When I switched to digital printing, this was one of the effects that I found very, very hard to reproduce on glossy/semi-glossy papers. No matter what I did, I couldn’t hit that magic sweet spot in the same way I could in a gelatin silver print. I could get it to happen, but it was always more muted than it was with a silver print. And when I switched to matte papers, I found it was just impossible to recreate this effect. No matter what I tried, I couldn’t get my brain to read the print as ‘wet’. Not a chance. It’s got something to do with the surface, I guess. (Interestingly, I find it’s really hard to get the effect on the screen.)
This past week, as part of an ongoing project, I’m going back and reprinting many of those coastal images. For this particular set, I’m working through a roll of Harman Gloss FB Al, the Harman paper that duplicates the look of air-dried F surface gelatin silver paper, only more so. It is, if I may wax enthusiastic, absolutely lovely stuff.
And best of all, it seems to be great at this ‘wet’ illusion. I’ve got a print of the above image, and I swear that when you pick the print up, you expect to see the movement cause ripples in the water. And that rock, which was the direct cause of half a dozen head sized dents in my darkroom walls, is so darn wet I just can’t believe it. I’m not claiming this is the world’s best photograph, but I can tell you that in the darkroom this thing was a definite headbanger, and printing digitally on the Harman paper and my Z3100, it’s a relative breeze.
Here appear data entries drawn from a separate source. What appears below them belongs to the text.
(** * unscramble: the anagram index and the session store of [game-api/app.py]

    A shallow embedding of the game service: the anagram index built at
    start-up ([build_five_index]), the topic/word picker
    ([_fallback_topic_word], [ask_tinyllama_topic_and_word]) and the three
    session handlers ([new_game], [guess], [state]).

    Conventions of the embedding
    - A Python [str] is a [string]; a character is a code point below 256
      (the Latin-1 block), with the interpreter's classification of letters
      and white space on that block.  Code points above 255 are outside the
      model.
    - A Python [float] is a binary64 [float]; [>=] is [PrimFloat.leb] with
      the operands swapped.
    - A [dict] keyed by strings is a [gmap string _]; a [set] of strings is
      a [gset string].
    - The interpreter state that the handlers touch is a [World]: the
      [SESSIONS] dictionary and the read positions in the three sources of
      outside input (the random module, the operating system's entropy and
      the text-generation collaborator).  Handlers are computations in a
      state monad whose results are either a value or a raised exception. *)

From Stdlib Require Import Ascii String Floats.PrimFloat.
From stdpp Require Import gmap strings list sorting pretty.


(** ** Strings *)

Module PyStr.

Definition code (c : ascii) : N := N_of_ascii c.

Definition between (lo hi : N) (c : ascii) : bool :=
  ((lo <=? code c) && (code c <=? hi))%N.

(** Unicode general categories Lu, Ll, Lt, Lm, Lo on code points 0..255. *)
Definition char_isalpha (c : ascii) : bool :=
  between 65 90 c || between 97 122 c
  || (code c =? 170)%N || (code c =? 181)%N || (code c =? 186)%N
  || between 192 214 c || between 216 246 c || between 248 255 c.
There was a time when I felt that air-dried glossy gelatin silver was the bee’s knees. Then there was a time where I felt that smooth surface matte paper inkjet prints were the cat’s pajamas. And now, it seems, I can pick and choose what paper to print on. And I’m finding that it’s largely a matter of horses for courses. This is bad news from a ‘how many papers must I keep on hand’ point of view. But it’s excellent news from a print quality point of view.